畅欣的《方以智哲学与文学关系研究》通过对中边说、薪火说和仁树说的阐述,凸显了方以智“文章即性道”的观点,并通过方以智不同人生阶段的典型作品,对其哲文交融、文道合一的思想进行了阐释和分析。汪冬贺的《“全树全仁”与方以智的文学思想》从文学发生论、创作主体论等方面阐发了方以智“全树全仁”思想对其文学思想的影响和作用。韩琛的《“公全”不害“专偏”:论方以智艺文活动中的会通精神》指出,方以智在《东西均·全偏》讨论了“专偏”之学与“公全”之学之间的关系。他认为学问必须经过“偏”(专)的过程,在诸“偏”之中悟“(通)才是学问更高级别的追求。宋豪飞的《明末诗坛儒家诗教观的回归及其时代精神》指出,明末以陈子龙、方以智为代表的诗人,力追“大雅”,倡导“言志”和尊奉“温柔敦厚”等诗学主张,这些诗学思想正是儒家传统诗教观的理论要义,体现了明末诗坛儒家诗教观的回归。章志炜的《方以智诗歌中的疾病书写》将方以智诗歌中的疾病书写分为四个阶段,即明崇祯六年(1633)前、崇祯七年(1634)至十二年(1639)、崇祯十三年(1640)至清顺治七年(1650)、顺治八年(1651)后,呈现出由苦闷孤独、怨愤悲愁到失意消颓、闲适平和的发展轨迹,这一书写体现了方以智深沉的忧患意识和对国家疾患的隐喻。

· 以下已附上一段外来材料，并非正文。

(* ===== verification/CredAllocator.v ===== *)
(** * The allocator's session and the inspection of saved ones ([src/credential_v2/allocator.rs], [inspection.rs])

    The relay-driven allocator around the bootstrap and the endpoint: every
    change is sealed in a checkpoint effect that comes alone, and what depends
    on it is released when the shell confirms storage.  An inspection opens a
    saved checkpoint for its facts and revives nothing. *)

From S2P Require Import Prelude External Wire Cddl WireCodec Context Channel CurveExternal Cpace Profile CredCore CredFrame CredDisplay CredCarrier CredContext CredPresence CredHandoff CredChannel CredEndpoint CredBytes CredCheckpoint CredBootstrap.

(** [match result { Err(_) => self.terminate(), .. }]. *)
Definition ending_on_error {S A} (terminate : S -> S) (m : stM S CredentialV2Error A) : stM S CredentialV2Error A := fun s =>
  match m s with
  | (s', Err e) => (terminate s', Err e)
  | r => r
  end.

(** A fallible projection of a part of the state. *)
Definition asks {S A} (f : S -> credM A) : stM S CredentialV2Error A := fun s => (s, f s).

Record CredentialV2AllocatorSessionInput := mkCredentialV2AllocatorSessionInput {
  ai_mode : CredentialV2AllocatorMode;
  ai_application_context : string;
  ai_relay_origin : string;
  ai_mailbox_id : bytes;
  ai_carrier_ceremony_id : bytes;
  ai_carrier_nonce : bytes;
  ai_cpace_secret : bytes;
  ai_claim_token : bytes;
  ai_cpace_scalar : bytes;
  ai_profile_digest : bytes;
  ai_expected_allocator_key : option bytes;
  ai_checkpoint_wrapping_key : bytes
}.

Inductive CredentialV2AllocatorEffect : Type :=
| AllocatorEffect_Send (octets : bytes)
| AllocatorEffect_Checkpoint (generation : Z) (checkpoint : EndpointCheckpointV2) (carrier : bytes)
| AllocatorEffect_PendingAllocation (carrier : bytes)
| AllocatorEffect_Established (transcript_hash : bytes)
| AllocatorEffect_ReceivedObject (object : CredentialV2Object)
| AllocatorEffect_Terminal.

Section Allocator.
Context {B : Type}.

Inductive AllocatorState : Type :=
| AllocatorState_AwaitWelcome
| AllocatorState_AwaitAllocation
| AllocatorState_Bootstrap (bootstrap : CredentialV2AllocatorBootstrap)
| AllocatorState_Established (endpoint : CredentialV2Endpoint B) (channel : SecureCredentialV2Channel) (relay : CredentialV2RelayState)
| AllocatorState_Terminal.

Record CredentialV2AllocatorSession := mkCredentialV2AllocatorSession {
  al_template : CredentialV2Carrier;
  al_presence : option CredentialV2Presence;
  al_cpace_scalar : option bytes;
  al_mode : CredentialV2AllocatorMode;
  al_profile_digest : bytes;
  al_claim_commitment : bytes;
  al_wrapping_key : bytes;
  al_body_verifier : option B;
  al_state : AllocatorState;
  al_persistence_gate : option Z;
  al_after_persist : list CredentialV2AllocatorEffect;
  al_resume_after_welcome : bool
}.

Abbreviation allocatorM := (stM CredentialV2AllocatorSession CredentialV2Error).
Abbreviation allocatorE := (list CredentialV2AllocatorEffect).

(** One assignment per field that changes. *)
Definition set_al_state (state : AllocatorState) (s : CredentialV2AllocatorSession) :=
  mkCredentialV2AllocatorSession (al_template s) (al_presence s) (al_cpace_scalar s) (al_mode s) (al_profile_digest s)
    (al_claim_commitment s) (al_wrapping_key s) (al_body_verifier s) state (al_persistence_gate s) (al_after_persist s)
    (al_resume_after_welcome s).
Definition set_al_presence (presence : option CredentialV2Presence) (s : CredentialV2AllocatorSession) :=
  mkCredentialV2AllocatorSession (al_template s) presence (al_cpace_scalar s) (al_mode s) (al_profile_digest s)
    (al_claim_commitment s) (al_wrapping_key s) (al_body_verifier s) (al_state s) (al_persistence_gate s) (al_after_persist s)
    (al_resume_after_welcome s).
Definition set_al_cpace_scalar (scalar : option bytes) (s : CredentialV2AllocatorSession) :=
  mkCredentialV2AllocatorSession (al_template s) (al_presence s) scalar (al_mode s) (al_profile_digest s)
    (al_claim_commitment s) (al_wrapping_key s) (al_body_verifier s) (al_state s) (al_persistence_gate s) (al_after_persist s)
    (al_resume_after_welcome s).
Definition set_al_body_verifier (verifier : option B) (s : CredentialV2AllocatorSession) :=
  mkCredentialV2AllocatorSession (al_template s) (al_presence s) (al_cpace_scalar s) (al_mode s) (al_profile_digest s)
    (al_claim_commitment s) (al_wrapping_key s) verifier (al_state s) (al_persistence_gate s) (al_after_persist s)
    (al_resume_after_welcome s).
Definition set_al_gate (gate : option Z) (s : CredentialV2AllocatorSession) :=
  mkCredentialV2AllocatorSession (al_template s) (al_presence s) (al_cpace_scalar s) (al_mode s) (al_profile_digest s)
    (al_claim_commitment s) (al_wrapping_key s) (al_body_verifier s) (al_state s) gate (al_after_persist s)
    (al_resume_after_welcome s).
Definition set_al_after_persist (after : allocatorE) (s : CredentialV2AllocatorSession) :=
  mkCredentialV2AllocatorSession (al_template s) (al_presence s) (al_cpace_scalar s) (al_mode s) (al_profile_digest s)
    (al_claim_commitment s) (al_wrapping_key s) (al_body_verifier s) (al_state s) (al_persistence_gate s) after
    (al_resume_after_welcome s).
Definition set_al_resume (resume : bool) (s : CredentialV2AllocatorSession) :=
  mkCredentialV2AllocatorSession (al_template s) (al_presence s) (al_cpace_scalar s) (al_mode s) (al_profile_digest s)
    (al_claim_commitment s) (al_wrapping_key s) (al_body_verifier s) (al_state s) (al_persistence_gate s) (al_after_persist s) resume.

(** [terminate]: the wrapping key is zeroed, the gate is kept. *)
Definition allocator_terminate (s : CredentialV2AllocatorSession) : CredentialV2AllocatorSession :=
  mkCredentialV2AllocatorSession (al_template s) None None (al_mode s) (al_profile_digest s)
    (al_claim_commitment s) (replicate 32 0) (al_body_verifier s) AllocatorState_Terminal (al_persistence_gate s) []
    (al_resume_after_welcome s).

(** ** Parts *)

(** [bootstrap()?] and [bootstrap_mut()?]. *)
Definition allocator_bootstrap (s : CredentialV2AllocatorSession) : credM CredentialV2AllocatorBootstrap :=
  match al_state s with AllocatorState_Bootstrap value => Ok value | _ => Err CredentialV2Error_Phase end.
Definition on_bootstrap {A} (m : bootM A) : allocatorM A :=
  s ← get;
  match al_state s with
  | AllocatorState_Bootstrap bootstrap => zoom (fun _ => bootstrap) (fun b => set_al_state (AllocatorState_Bootstrap b)) id m
  | _ => throw CredentialV2Error_Phase
  end.
Definition on_established {A} (m : stM (CredentialV2Endpoint B * SecureCredentialV2Channel * CredentialV2RelayState) CredentialV2Error A) :
    allocatorM A :=
  s ← get;
  match al_state s with
  | AllocatorState_Established endpoint channel relay =>
      zoom (fun _ => (endpoint, channel, relay)) (fun x => set_al_state (AllocatorState_Established x.1.1 x.1.2 x.2)) id m
  | _ => throw CredentialV2Error_Phase
  end.
Definition is_established (s : CredentialV2AllocatorSession) : bool :=
  match al_state s with AllocatorState_Established _ _ _ => true | _ => false end.

Definition gate (generation : Z) (checkpoint : EndpointCheckpointV2) (carrier : bytes) (after : allocatorE) : allocatorM allocatorE :=
  s ← get;
  _ ← modify (set_al_gate (Some generation));
  if bool_decide (is_Some (al_persistence_gate s)) || negb (bool_decide (length (al_after_persist s) = 0%nat)) then throw CredentialV2Error_Phase
  else
    _ ← modify (set_al_after_persist after);
    mret [AllocatorEffect_Checkpoint generation checkpoint carrier].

关于方以智与桐城派的关系,任雪山的《清人书画题跋中的文化认同与学术宗奉》,以方苞题跋方以智《截断红尘图》为例证,说明了桐城派对方以智之数百年宗奉。商海峰的《明清之际“桐城人选桐城诗”之争与桐城诗派的格局》认为,历史上的桐城诗派是一个以方以智为诗派宗主,以其摯友、子姪、门徒为羽翼,以明代桐城方氏诗人为脊柱,再以有明一代至清初桐城乡邦诗人为包裹外壳的总体格局。张燕芹、欧明俊的《新时期方以智及“桐城派”渊源研究之回顾与反思》对新时期(1978年到现今)学术界关于“方以智及桐城派渊源”的研究进行了回顾和综述。


五、注重方以智及方氏学派成员生平研究


邢益海的《从编纂到著述:<方以智年谱长编>的目标设想》提出,在现有学术成果的基础上,将着手编撰一部《方以智年谱长编》,使之不仅是方以智文献注疏及相关史料的分年编纂,而且是史论结合、“成一家之言”的学术史、思想史研究专著。


陶善才的《由方大镇“慕诗”考察方学渐生平行实》,分析了方大镇为追思父亲,仿诗经四言体式所作《慕诗四篇》,依次是“翏一”“桐川”“白沙”“莲山”,以另一种视角揭示了方学渐的生平行实。张利文的《青原与南岳间的守望——方以智、王夫之交游诗证》考证了密之与船山在永历朝的进退行止以及“招有所授”的公案,认为康熙八年至九年(己酉、庚戌)前后,密之屡招船山赴青原,是有复明意图的,而船山咏志婉谢的主要原因还在于其行止相对游离于晚明江南士人社盟,于复社活动较为疏远。密之与船山儒释文化观念上的分歧,使得二人止水惶恐与著述林泉的遗民之路有所分合。代利萍 、方盛良的《顺治壬申方以智的庐山书写》考察了方以智顺治壬申年的庐山之游,指出此次庐山之游对方以智影响深远,其后期著述皆留下了深刻的庐山烙印。

 

中国哲学史学会秘书长、中国社会科学院哲学研究所研究员刘丰在研讨会闭幕式上作了学术总结。他指出,本次会议是方以智研究领域一次规模空前的盛会,会议议题丰富,涉及到文、史、哲各个领域;方以智学术的当代价值与意义体现在无问东西的学术视野、三教汇通的融通精神、探索儒学的新意义。面向未来进一步深化方以智的研究,要继续加强文献整理和年谱编撰、推进跨学科多角度的学术研究、科学把握思想研究的框架定位。他表示,中国哲学史学会愿与各方通力合作,推动方以智哲学思想的研究,发掘方以智哲学思想的意义,从而进一步推动中国哲学研究的发展。


方以智是明清之际的文化巨人,他的学术博大精深、贯通古今,与黄宗羲、顾炎武、王夫之等人并驾齐驱,为中国传统文化的传承发展、革故鼎新做出了巨大贡献。本次会议聚焦于方以智学术的当代价值与意义,得到了学术界的广泛关注,取得了丰硕的成果,必将成为方以智研究的里程碑。